▶ **Exercise prompt**:
Copy all lines below that use the word "Hsub".

[Data items]
↓↓↓

(* ===== verification/Resources.v ===== *)
(** * Several resources on one connectivity

    A [LocalConnectivity] serves any number of resources.  Each has a server of its
    own, so a request for one resource leaves the servers of the others alone, and
    its answer depends on the datatypes that are registered there only. *)

From Stdlib Require Import Sorting.Sorted.
From S2P Require Import Prelude Types Errors Operations Crdts PushBuffer Pack Handler Mutable Transactional PullHandler Server Connectivity Wired Replica System.

(** Different resources have different servers. *)
Definition lc_separate (lc : LocalConnectivity) : Prop :=
  forall r1 r2 arc, datatype_servers lc !! r1 = Some arc -> datatype_servers lc !! r2 = Some arc -> r1 = r2.

Section resources.
Context (fk : gmap Cuid Z -> option Cuid).
Implicit Types (lc : LocalConnectivity) (p : PushPullPack).

Lemma register_separate attr core lc : lc_wf lc -> lc_separate lc ->
  lc_separate (LocalConnectivity_register attr core lc).
Proof.
  intros [Hwf _] Hs r1 r2 arc. unfold LocalConnectivity_register, register_entry.
  destruct (datatype_servers lc !! Attribute_resource_id attr) as [arc0|] eqn:Ha; [apply Hs|]. cbn.
  intros [[<- <-]|[Hne1 H1]]%lookup_insert_Some [[<- He]|[Hne2 H2]]%lookup_insert_Some; try done.
  - destruct (Hwf _ _ H2). lia.
  - subst arc. destruct (Hwf _ _ H1). lia.
  - by eapply Hs.
Qed.

Lemma server_of_register_other rid attr core lc : lc_wf lc -> lc_separate lc ->
  Attribute_resource_id attr <> rid ->
  server_of rid (LocalConnectivity_register attr core lc) = server_of rid lc.
Proof.
  intros [Hwf _] Hs Hne. unfold LocalConnectivity_register, register_entry, server_of.
  destruct (datatype_servers lc !! Attribute_resource_id attr) as [arc0|] eqn:Ha; cbn.
  - destruct (datatype_servers lc !! rid) as [arc|] eqn:Hr; [|done]. cbn.
    rewrite lookup_alter_ne; [done|]. intros ->. by apply Hne, (Hs _ _ arc).
  - rewrite lookup_insert_ne by done. destruct (datatype_servers lc !! rid) as [arc|] eqn:Hr; [|done]. cbn.
    destruct (Hwf _ _ Hr). rewrite lookup_alter_ne, lookup_insert_ne by lia. done.
Qed.

(** A request changes the server of its resource, and may remove it. *)
Lemma push_pull_shape snap p lc :
  exists arcs, (forall arc, datatype_servers lc !! PushPullPack_resource_id p <> Some arc ->
      arcs !! arc = lc_arcs lc !! arc) /\
    (final (LocalConnectivity_push_pull fk snap p lc) = lc_set_arcs arcs lc \/
     final (LocalConnectivity_push_pull fk snap p lc) =
       mkLocalConnectivity arcs (delete (PushPullPack_resource_id p) (datatype_servers lc)) (lc_fresh lc)
         (lc_is_realtime lc)).
Proof.
  unfold LocalConnectivity_push_pull, mbind, M_bind, get, modify, mret, M_ret, get_local_datatype_server.
  destruct (datatype_servers lc !! PushPullPack_resource_id p) as [arc|] eqn:Ha; last first.
  { exists (lc_arcs lc). split; [done|]. left. by destruct lc. }
  unfold push_pull_process. destruct (lc_arcs lc !! arc) as [sv|] eqn:Hs; last first.
  { exists (lc_arcs lc). split; [done|]. left. by destruct lc. }
  destruct (process fk snap (lc_is_realtime lc) p sv) as [[r sv'] w].
  exists (<[arc := sv']> (lc_arcs lc)). split.
  { intros arc' Hne. rewrite lookup_insert_ne; [done|]. congruence. }
  destruct r; cbn; try by left. unfold push_pull_remove. destruct (_ && _); [by right|by left].
Qed.

Lemma push_pull_separate snap p lc : lc_separate lc ->
  lc_separate (final (LocalConnectivity_push_pull fk snap p lc)).
Proof.
  intros Hs. destruct (push_pull_shape snap p lc) as (arcs & _ & [-> | ->]); [apply Hs|].
  intros r1 r2 arc. cbn. intros [_ H1]%lookup_delete_Some [_ H2]%lookup_delete_Some. by eapply Hs.
Qed.

Lemma push_pull_other rid snap p lc : lc_separate lc -> PushPullPack_resource_id p <> rid ->
  server_of rid (final (LocalConnectivity_push_pull fk snap p lc)) = server_of rid lc.
Proof.
  intros Hs Hne. destruct (push_pull_shape snap p lc) as (arcs & Harcs & Hor).
  assert (Hr : forall arc, datatype_servers lc !! rid = Some arc -> arcs !! arc = lc_arcs lc !! arc).
  { intros arc Ha. apply Harcs. intros Hp. by apply Hne, (Hs _ _ arc). }
  unfold server_of. destruct Hor as [-> | ->]; cbn; rewrite ?lookup_delete_ne by done;
    destruct (datatype_servers lc !! rid) as [arc|] eqn:Ha; try done; cbn; by apply Hr.
Qed.

(** The answer depends on the snapshots of the datatypes registered there. *)
Lemma push_pull_snapshots snap snap' p lc :
  (forall sv c k, server_of (PushPullPack_resource_id p) lc = Some sv -> wired_map sv !! c = Some k ->
     snap k = snap' k) ->
  LocalConnectivity_push_pull fk snap p lc = LocalConnectivity_push_pull fk snap' p lc.
Proof.
  intros Hsnap. unfold LocalConnectivity_push_pull, mbind, M_bind, get, get_local_datatype_server.
  destruct (datatype_servers lc !! PushPullPack_resource_id p) as [arc|] eqn:Ha; [|done].
  unfold push_pull_process. destruct (lc_arcs lc !! arc) as [sv|] eqn:Hs; [|done].
  assert (Hk : forall c k, wired_map sv !! c = Some k -> snap k = snap' k).
  { intros c k. apply Hsnap. unfold server_of. by rewrite Ha. }
  assert (Hsub : process_subscribing snap p sv = process_subscribing snap' p sv).
  { unfold process_subscribing, mbind, M_bind, get, mret, M_ret, get_creator_wired_datatype.
    repeat (destruct (negb _); [done|]).
    destruct (wired_map sv !! creator sv) as [k|] eqn:Hc; [|done]. by rewrite (Hk _ _ Hc). }
  assert (process fk snap (lc_is_realtime lc) p sv = process fk snap' (lc_is_realtime lc) p sv) as ->; [|done].
  unfold process. destruct (ppp_state p); try done.
  unfold process_subscribing_or_creating, mbind, M_bind, get. destruct (created sv); [|done]. by rewrite Hsub.
Qed.
End resources.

↑↑↑

▶ **Result of this task**:
  assert (Hsub : process_subscribing snap p sv = process_subscribing snap' p sv).
  unfold process_subscribing_or_creating, mbind, M_bind, get. destruct (created sv); [|done]. by rewrite Hsub.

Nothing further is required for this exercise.